* [Exercise description]: The data below holds a line containing "body : string" and a line containing "(e : BaseException)."; please quote exactly those two lines and every line between them, and nothing else.

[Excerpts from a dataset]
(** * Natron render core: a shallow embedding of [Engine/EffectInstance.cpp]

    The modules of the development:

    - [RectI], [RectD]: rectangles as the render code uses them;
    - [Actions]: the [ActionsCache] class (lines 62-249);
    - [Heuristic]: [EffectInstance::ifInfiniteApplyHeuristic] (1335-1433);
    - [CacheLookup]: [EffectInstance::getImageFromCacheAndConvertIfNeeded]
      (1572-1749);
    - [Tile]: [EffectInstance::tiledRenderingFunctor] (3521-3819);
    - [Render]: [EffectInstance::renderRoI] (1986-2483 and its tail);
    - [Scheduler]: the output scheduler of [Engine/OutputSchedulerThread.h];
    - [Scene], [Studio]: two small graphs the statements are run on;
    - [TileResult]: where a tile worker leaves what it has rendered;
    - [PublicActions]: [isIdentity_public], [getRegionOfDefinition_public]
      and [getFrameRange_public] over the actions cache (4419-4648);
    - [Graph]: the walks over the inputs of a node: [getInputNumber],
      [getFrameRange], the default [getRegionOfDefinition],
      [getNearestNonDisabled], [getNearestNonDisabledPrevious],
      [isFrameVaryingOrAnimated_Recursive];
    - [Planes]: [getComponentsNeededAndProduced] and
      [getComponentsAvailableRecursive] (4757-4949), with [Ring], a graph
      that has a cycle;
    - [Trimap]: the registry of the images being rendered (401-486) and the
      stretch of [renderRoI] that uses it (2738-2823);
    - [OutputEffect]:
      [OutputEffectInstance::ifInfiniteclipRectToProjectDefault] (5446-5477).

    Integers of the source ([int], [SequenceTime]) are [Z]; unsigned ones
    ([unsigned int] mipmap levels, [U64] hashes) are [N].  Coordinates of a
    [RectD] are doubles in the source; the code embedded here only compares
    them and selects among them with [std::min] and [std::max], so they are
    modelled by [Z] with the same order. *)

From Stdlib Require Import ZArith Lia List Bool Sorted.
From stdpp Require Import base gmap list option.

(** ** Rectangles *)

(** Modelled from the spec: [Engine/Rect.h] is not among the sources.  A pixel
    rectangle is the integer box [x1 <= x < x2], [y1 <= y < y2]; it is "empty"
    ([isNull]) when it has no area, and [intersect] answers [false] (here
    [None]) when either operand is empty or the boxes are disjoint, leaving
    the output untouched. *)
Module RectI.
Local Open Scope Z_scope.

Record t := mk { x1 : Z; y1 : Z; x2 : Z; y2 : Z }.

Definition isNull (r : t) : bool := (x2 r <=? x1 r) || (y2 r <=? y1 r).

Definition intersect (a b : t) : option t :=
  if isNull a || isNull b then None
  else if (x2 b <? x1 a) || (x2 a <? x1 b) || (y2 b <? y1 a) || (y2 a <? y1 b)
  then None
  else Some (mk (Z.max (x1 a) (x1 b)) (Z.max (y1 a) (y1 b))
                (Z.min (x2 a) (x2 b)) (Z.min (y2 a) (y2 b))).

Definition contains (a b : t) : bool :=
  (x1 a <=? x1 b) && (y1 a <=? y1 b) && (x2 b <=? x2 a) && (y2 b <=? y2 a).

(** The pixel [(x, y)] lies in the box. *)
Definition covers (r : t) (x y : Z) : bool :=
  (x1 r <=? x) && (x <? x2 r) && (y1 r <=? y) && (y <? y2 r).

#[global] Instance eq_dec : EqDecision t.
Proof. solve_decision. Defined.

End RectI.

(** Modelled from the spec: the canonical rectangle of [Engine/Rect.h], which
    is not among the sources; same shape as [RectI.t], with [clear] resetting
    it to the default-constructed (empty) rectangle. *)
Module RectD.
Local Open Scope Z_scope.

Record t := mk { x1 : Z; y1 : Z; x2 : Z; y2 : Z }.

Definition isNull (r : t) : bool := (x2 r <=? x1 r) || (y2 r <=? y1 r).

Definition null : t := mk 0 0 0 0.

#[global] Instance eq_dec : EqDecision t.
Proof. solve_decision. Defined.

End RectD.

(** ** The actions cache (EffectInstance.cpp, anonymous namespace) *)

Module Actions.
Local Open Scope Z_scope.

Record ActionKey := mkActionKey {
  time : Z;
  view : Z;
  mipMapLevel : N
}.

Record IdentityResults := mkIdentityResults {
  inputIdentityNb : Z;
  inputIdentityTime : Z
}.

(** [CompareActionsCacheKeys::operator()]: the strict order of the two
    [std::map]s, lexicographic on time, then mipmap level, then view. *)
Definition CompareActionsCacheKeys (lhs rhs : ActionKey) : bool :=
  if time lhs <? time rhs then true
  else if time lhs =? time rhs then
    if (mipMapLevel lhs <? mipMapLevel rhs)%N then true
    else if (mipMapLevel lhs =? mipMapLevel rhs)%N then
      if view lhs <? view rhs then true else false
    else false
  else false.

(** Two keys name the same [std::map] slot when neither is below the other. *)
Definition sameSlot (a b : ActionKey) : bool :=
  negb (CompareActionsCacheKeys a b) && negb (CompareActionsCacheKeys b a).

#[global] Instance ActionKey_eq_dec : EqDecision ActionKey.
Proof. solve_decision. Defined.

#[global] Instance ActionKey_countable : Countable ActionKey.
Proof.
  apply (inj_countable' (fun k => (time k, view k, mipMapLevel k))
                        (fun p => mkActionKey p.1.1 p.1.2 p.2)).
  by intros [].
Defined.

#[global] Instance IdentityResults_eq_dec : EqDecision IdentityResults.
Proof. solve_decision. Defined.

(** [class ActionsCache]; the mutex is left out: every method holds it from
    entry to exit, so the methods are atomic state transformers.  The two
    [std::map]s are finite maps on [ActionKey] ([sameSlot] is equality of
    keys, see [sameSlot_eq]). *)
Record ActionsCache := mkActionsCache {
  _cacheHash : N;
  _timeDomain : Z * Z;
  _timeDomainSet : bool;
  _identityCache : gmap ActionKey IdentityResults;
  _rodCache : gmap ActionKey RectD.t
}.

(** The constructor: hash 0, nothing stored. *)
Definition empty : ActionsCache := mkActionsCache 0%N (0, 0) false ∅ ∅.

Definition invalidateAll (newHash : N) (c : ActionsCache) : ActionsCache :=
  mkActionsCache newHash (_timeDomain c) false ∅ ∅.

* * *

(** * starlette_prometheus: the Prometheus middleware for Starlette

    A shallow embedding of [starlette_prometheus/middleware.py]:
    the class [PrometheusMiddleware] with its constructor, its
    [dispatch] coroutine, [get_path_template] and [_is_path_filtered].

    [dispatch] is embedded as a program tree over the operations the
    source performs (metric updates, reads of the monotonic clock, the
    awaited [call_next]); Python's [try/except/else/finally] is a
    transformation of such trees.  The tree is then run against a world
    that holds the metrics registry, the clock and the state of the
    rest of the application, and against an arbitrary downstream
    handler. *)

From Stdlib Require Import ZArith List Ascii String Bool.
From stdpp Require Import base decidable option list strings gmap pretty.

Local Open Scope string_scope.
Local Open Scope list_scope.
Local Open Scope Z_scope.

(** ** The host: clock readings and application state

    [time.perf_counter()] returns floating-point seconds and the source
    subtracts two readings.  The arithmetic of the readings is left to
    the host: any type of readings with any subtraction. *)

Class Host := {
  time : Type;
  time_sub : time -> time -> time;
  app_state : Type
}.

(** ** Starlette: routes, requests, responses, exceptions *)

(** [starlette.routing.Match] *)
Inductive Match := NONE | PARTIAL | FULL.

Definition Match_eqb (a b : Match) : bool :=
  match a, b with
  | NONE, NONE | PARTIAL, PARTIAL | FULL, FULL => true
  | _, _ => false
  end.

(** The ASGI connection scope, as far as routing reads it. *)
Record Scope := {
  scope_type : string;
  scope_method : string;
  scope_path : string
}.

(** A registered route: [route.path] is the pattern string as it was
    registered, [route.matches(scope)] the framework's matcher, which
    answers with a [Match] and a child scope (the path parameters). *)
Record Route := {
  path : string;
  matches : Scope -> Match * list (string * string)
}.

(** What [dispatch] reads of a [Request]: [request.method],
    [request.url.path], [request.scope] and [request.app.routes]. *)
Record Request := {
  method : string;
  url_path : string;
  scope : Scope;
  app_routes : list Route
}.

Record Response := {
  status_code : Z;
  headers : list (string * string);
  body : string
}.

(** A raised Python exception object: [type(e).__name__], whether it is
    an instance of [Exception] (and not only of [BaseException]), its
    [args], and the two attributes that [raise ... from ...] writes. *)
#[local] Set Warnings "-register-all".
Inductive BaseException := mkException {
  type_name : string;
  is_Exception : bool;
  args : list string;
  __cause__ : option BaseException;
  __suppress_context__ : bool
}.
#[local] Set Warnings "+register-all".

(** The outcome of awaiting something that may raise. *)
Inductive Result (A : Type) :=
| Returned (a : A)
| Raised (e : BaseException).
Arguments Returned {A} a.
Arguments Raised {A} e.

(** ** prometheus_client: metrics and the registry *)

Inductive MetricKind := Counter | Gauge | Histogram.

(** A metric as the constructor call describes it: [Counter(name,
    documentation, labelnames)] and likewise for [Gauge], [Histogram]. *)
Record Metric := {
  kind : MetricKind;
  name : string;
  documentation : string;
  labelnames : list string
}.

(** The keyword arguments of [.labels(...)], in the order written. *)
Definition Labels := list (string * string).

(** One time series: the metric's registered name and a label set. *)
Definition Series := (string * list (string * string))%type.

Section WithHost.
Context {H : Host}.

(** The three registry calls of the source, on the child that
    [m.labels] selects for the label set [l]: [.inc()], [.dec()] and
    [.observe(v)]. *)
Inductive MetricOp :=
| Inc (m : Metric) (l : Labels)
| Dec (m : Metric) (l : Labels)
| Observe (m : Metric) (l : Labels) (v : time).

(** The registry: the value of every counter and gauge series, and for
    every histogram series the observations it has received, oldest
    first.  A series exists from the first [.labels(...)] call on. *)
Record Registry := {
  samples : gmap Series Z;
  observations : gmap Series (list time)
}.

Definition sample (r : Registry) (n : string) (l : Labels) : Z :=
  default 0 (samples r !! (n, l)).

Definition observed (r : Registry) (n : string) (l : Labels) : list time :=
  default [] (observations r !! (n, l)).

* [Reply to the exercise]:
  body : string
}.

(** A raised Python exception object: [type(e).__name__], whether it is
    an instance of [Exception] (and not only of [BaseException]), its
    [args], and the two attributes that [raise ... from ...] writes. *)
#[local] Set Warnings "-register-all".
Inductive BaseException := mkException {
  type_name : string;
  is_Exception : bool;
  args : list string;
  __cause__ : option BaseException;
  __suppress_context__ : bool
}.
#[local] Set Warnings "+register-all".

(** The outcome of awaiting something that may raise. *)
Inductive Result (A : Type) :=
| Returned (a : A)
| Raised (e : BaseException).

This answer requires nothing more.